### INFORMATION PROVIDED ###

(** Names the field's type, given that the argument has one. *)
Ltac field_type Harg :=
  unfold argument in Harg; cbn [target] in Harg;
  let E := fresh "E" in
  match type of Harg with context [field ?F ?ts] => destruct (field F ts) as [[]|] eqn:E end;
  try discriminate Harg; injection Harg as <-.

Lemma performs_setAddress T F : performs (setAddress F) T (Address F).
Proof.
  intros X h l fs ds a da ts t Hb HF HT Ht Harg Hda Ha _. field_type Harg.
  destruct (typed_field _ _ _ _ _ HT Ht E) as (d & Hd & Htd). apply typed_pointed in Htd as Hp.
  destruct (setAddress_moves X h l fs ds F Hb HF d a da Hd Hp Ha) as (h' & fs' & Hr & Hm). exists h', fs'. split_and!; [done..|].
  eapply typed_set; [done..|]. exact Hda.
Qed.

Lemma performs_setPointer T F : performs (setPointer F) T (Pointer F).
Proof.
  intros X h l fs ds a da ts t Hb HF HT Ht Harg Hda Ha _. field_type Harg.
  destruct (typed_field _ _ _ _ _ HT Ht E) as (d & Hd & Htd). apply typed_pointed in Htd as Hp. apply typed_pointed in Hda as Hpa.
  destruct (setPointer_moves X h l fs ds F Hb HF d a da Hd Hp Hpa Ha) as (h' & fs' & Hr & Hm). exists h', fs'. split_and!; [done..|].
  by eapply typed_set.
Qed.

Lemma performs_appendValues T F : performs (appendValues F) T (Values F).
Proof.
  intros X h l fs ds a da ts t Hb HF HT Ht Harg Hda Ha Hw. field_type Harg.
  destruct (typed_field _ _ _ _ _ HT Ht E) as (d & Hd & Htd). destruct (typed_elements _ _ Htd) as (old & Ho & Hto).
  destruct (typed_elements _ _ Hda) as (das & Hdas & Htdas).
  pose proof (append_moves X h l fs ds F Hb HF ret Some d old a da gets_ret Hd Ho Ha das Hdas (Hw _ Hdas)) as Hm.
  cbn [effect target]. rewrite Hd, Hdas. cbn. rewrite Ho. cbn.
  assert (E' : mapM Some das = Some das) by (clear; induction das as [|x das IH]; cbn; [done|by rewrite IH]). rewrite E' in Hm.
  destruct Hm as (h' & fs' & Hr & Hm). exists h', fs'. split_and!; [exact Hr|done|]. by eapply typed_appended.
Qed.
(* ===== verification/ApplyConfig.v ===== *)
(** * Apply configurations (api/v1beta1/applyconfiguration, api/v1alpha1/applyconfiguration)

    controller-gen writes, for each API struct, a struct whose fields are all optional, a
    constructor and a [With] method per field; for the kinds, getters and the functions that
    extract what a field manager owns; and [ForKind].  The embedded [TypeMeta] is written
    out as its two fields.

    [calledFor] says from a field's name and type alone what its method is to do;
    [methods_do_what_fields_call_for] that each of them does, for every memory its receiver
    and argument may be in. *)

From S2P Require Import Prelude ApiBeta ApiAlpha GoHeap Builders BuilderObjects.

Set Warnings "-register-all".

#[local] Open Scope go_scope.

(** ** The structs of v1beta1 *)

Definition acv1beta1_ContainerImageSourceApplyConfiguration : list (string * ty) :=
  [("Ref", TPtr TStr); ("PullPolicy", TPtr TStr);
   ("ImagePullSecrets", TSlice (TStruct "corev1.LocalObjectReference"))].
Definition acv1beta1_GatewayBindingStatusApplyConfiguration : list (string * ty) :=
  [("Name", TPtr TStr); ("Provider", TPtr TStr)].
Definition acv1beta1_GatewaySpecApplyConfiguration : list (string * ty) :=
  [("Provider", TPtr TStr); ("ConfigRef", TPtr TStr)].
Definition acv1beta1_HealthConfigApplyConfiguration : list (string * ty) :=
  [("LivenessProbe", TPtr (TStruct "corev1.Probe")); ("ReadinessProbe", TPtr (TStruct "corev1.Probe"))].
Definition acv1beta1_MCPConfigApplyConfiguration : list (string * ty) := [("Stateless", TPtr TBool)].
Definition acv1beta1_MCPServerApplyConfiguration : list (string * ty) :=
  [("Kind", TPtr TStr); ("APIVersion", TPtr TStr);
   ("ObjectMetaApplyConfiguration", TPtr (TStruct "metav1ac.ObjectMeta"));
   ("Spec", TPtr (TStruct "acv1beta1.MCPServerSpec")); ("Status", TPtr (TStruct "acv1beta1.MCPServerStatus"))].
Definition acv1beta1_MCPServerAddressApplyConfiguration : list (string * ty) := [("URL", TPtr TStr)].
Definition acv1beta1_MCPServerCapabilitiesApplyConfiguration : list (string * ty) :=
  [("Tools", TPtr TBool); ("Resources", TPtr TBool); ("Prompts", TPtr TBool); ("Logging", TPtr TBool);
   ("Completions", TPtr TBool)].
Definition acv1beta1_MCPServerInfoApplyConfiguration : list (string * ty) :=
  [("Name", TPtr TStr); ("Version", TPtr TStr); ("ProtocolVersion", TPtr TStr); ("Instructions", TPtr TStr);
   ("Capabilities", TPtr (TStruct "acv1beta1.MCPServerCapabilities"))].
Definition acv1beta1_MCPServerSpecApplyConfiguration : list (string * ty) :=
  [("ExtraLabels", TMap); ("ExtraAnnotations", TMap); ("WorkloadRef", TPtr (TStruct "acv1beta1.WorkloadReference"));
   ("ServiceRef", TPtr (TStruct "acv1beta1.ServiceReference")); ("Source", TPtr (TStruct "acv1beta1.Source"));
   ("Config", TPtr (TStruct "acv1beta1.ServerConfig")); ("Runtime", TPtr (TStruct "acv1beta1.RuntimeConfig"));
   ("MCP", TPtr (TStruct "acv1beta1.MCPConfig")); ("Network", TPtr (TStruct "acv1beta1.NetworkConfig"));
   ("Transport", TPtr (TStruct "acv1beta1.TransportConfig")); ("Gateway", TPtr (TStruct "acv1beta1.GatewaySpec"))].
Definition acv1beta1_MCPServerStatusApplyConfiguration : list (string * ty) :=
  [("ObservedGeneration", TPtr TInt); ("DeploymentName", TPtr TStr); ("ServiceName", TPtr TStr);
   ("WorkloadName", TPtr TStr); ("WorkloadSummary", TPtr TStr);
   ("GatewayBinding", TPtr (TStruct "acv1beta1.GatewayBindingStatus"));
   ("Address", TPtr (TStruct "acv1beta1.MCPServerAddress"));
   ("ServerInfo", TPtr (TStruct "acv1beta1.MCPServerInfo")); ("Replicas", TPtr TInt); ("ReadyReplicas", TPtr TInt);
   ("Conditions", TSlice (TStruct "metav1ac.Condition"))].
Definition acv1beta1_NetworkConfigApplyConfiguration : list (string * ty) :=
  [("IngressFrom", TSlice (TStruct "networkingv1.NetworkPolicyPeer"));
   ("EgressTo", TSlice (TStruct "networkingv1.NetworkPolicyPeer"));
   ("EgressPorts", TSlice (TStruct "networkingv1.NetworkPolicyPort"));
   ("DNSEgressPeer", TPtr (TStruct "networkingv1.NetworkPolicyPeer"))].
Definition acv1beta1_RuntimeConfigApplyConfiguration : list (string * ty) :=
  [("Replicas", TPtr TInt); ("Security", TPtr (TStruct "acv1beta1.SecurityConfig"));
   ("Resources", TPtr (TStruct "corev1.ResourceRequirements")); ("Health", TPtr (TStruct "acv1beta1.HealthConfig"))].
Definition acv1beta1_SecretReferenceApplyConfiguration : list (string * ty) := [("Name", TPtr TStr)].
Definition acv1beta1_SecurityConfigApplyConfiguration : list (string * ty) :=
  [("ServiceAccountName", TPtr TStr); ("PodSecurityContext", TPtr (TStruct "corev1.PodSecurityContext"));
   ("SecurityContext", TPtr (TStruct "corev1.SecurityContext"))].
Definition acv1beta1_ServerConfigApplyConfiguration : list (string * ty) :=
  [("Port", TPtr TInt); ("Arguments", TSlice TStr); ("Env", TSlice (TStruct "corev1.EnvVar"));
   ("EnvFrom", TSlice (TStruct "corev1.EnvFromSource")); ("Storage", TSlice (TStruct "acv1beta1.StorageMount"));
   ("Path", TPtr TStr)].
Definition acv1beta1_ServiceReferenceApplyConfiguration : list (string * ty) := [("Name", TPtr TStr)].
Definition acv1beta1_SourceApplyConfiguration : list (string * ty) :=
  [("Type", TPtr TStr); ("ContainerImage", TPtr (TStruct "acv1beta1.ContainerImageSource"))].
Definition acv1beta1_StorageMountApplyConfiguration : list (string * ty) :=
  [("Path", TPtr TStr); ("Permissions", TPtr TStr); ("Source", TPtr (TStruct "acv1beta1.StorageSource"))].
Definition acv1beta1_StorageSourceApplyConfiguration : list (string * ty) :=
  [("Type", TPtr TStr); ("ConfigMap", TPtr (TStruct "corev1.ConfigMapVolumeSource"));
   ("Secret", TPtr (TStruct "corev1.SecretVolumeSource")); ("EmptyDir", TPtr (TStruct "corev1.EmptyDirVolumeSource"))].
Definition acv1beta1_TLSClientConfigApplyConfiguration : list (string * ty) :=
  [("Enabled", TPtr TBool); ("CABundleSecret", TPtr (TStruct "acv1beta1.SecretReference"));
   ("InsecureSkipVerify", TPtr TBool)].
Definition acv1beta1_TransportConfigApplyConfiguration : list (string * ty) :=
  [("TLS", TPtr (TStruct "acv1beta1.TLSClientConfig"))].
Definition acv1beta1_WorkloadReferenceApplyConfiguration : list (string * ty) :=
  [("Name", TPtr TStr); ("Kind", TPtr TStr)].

###

▶ _EXERCISE BRIEF_:
Keep only those lines of the records that hold "each", and return them.

▶ _EXPECTED ANSWER_:
    controller-gen writes, for each API struct, a struct whose fields are all optional, a
    [methods_do_what_fields_call_for] that each of them does, for every memory its receiver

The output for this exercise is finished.